Так и произошло в НИИ-1011. Новые ядерные заряды, ожидаемые характеристики которых соответствовали заказам военных, превращались в «металл», но это были «нелетавшие самолеты». Они ждали своих «полетов» — ядерных испытательных взрывов».
НИИ-1011 — это молодой Ядерный центр на Урале, который был создан в 1956 году.
Хрущев прислушивался к мнению атомщиков и военных. Особенно после того конфликта, который случился с И.В. Курчатовым и К.И. Щелкиным.
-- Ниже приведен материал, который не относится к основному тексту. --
(** * The persistent workspace state of Salto (local-workspace/state/state.ts)

    A shallow embedding of [localState] and of the functions it is built
    from: the stream codec ([parseStateContent], [createStateTextPerAccount],
    [calculateContentAndHash]), the lazy load of the quick-access cache
    ([loadStateData], [syncQuickAccessStateData]), the dirty tracking
    ([setDirty], [flush], [calculateHashImpl]) and the migration between
    storage backends ([updateConfig]); and a model of the remote-map location
    cache pool.

    Promises are modelled by their outcome ([result]); the closure variables
    of [localState], the durable storage and the persisted quick-access cache
    form one explicit [World] threaded through every operation. *)

From Stdlib Require Import String Ascii ZArith NArith List Bool Lia Permutation DecimalString.
From stdpp Require Import base option list gmap strings fin_maps sorting.

Set Warnings "-register-all".

Local Open Scope string_scope.
Local Open Scope list_scope.

(** ** Outcomes of awaited promises *)

Definition error := string.

Inductive result (A : Type) : Type :=
| Ok (a : A)
| Err (e : error).
Arguments Ok {A} a.
Arguments Err {A} e.

Definition isOk {A} (r : result A) : bool :=
  match r with Ok _ => true | Err _ => false end.

Definition rbind {A B} (r : result A) (k : A -> result B) : result B :=
  match r with
  | Ok a => k a
  | Err e => Err e
  end.

Declare Scope result_scope.
Delimit Scope result_scope with res.
Notation "'let?' x ':=' c 'in' k" := (rbind c (fun x => k))
  (at level 10, x name, c at level 100, k at level 200) : result_scope.

(** ** JSON values, as [stream-json] hands them to the line handler *)

(** The members of an object are kept in the order in which JavaScript
    enumerates its own keys ([Object.keys]). *)
Inductive json : Type :=
| JNull
| JBool (b : bool)
| JNum (z : Z)
| JStr (s : string)
| JArr (items : list json)
| JObj (members : list (string * json)).

(** lodash [_.isPlainObject]. *)
Definition isPlainObject (v : json) : bool :=
  match v with JObj _ => true | _ => false end.

(** [Object.keys(value)]. *)
Definition Object_keys (v : json) : list string :=
  match v with JObj members => map fst members | _ => [] end.

(** [Array.prototype.concat] with one argument: an array argument is spread,
    any other value is appended as a single item. *)
Definition Array_concat (arr : list json) (value : json) : list json :=
  match value with
  | JArr items => arr ++ items
  | v => arr ++ [v]
  end.

(** ** JavaScript objects used as dictionaries ([Record<string, V>])

    An object is represented by its entries in insertion order, with unique
    keys. Enumeration ([Object.entries], [_.mapValues]) visits the keys that
    are array indices first, in ascending numeric order, and then the other
    keys in insertion order. *)

Definition JsObject (V : Type) := list (string * V).

Definition digit_of (c : ascii) : option N :=
  let n := N_of_ascii c in
  if ((48 <=? n) && (n <=? 57))%N then Some (n - 48)%N else None.

Fixpoint digits_value (s : string) (acc : N) : option N :=
  match s with
  | EmptyString => Some acc
  | String c s' =>
      match digit_of c with
      | Some d => digits_value s' (10 * acc + d)%N
      | None => None
      end
  end.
Незадолго до своей смерти Игорь Васильевич Курчатов не поддержал идею мощных ядерных взрывов. Он считал, что тех зарядов, которые уже созданы, вполне достаточно. Ясно, что на него повлиял Главный конструктор и Научный руководитель Уральского центра Кирилл Иванович Щелкин. Авторитет этого выдающегося физика и конструктора, трижды Героя Социалистического Труда был огромен, но тем не менее Хрущев в резких тонах выразил свое недовольство. Но Щелкин настаивал на своем. Неожиданно он подает заявление, мол, «по состоянию здоровья» он не может руководить Ядерным центром. Хрущев негодует и… распоряжается отправить Щелкинана пенсию! К стыду руководства, Щелкину устанавливают обычную пенсию, звезды Героя, Ленинская и Государственные премии уже не играют никакого значения: не подчинился — наказываем!
Кирилл Иванович утверждал, что для устрашения врага достаточно тех ядерных зарядов, которые уже есть, а термоядерные монстры никому не нужны.
Ох уж эти технари! Что они понимают в политике?!
Тем более что в Арзамасе-16 появился еще один «политик»! Хрущев имел в виду Андрея Дмитриевича Сахарова.
Так получилось, но после смерти Курчатова Сахаров стал самым авторитетным специалистом, когда речь заходила о термоядерном оружии. А именно с ним Хрущев связывал перспективы той мировой политики, которую он предполагал вести.
Установить деловые контакты с президентом Д. Эйзенхауэром не удалось. 1 мая 1960 года сбит под Свердловском американский самолет-шпион. Американцы сразу же делают вид, что о полете У-2 им ничего неизвестно. Они не предполагали, что летчик Пауэре останется в живых.
Политический спектакль продолжался до весны. В Париже была назначена встреча на высшем уровне. Хрущев потребовал от Эйзенхауэра извинений за шпионский полет. Президент США ультиматума не принял.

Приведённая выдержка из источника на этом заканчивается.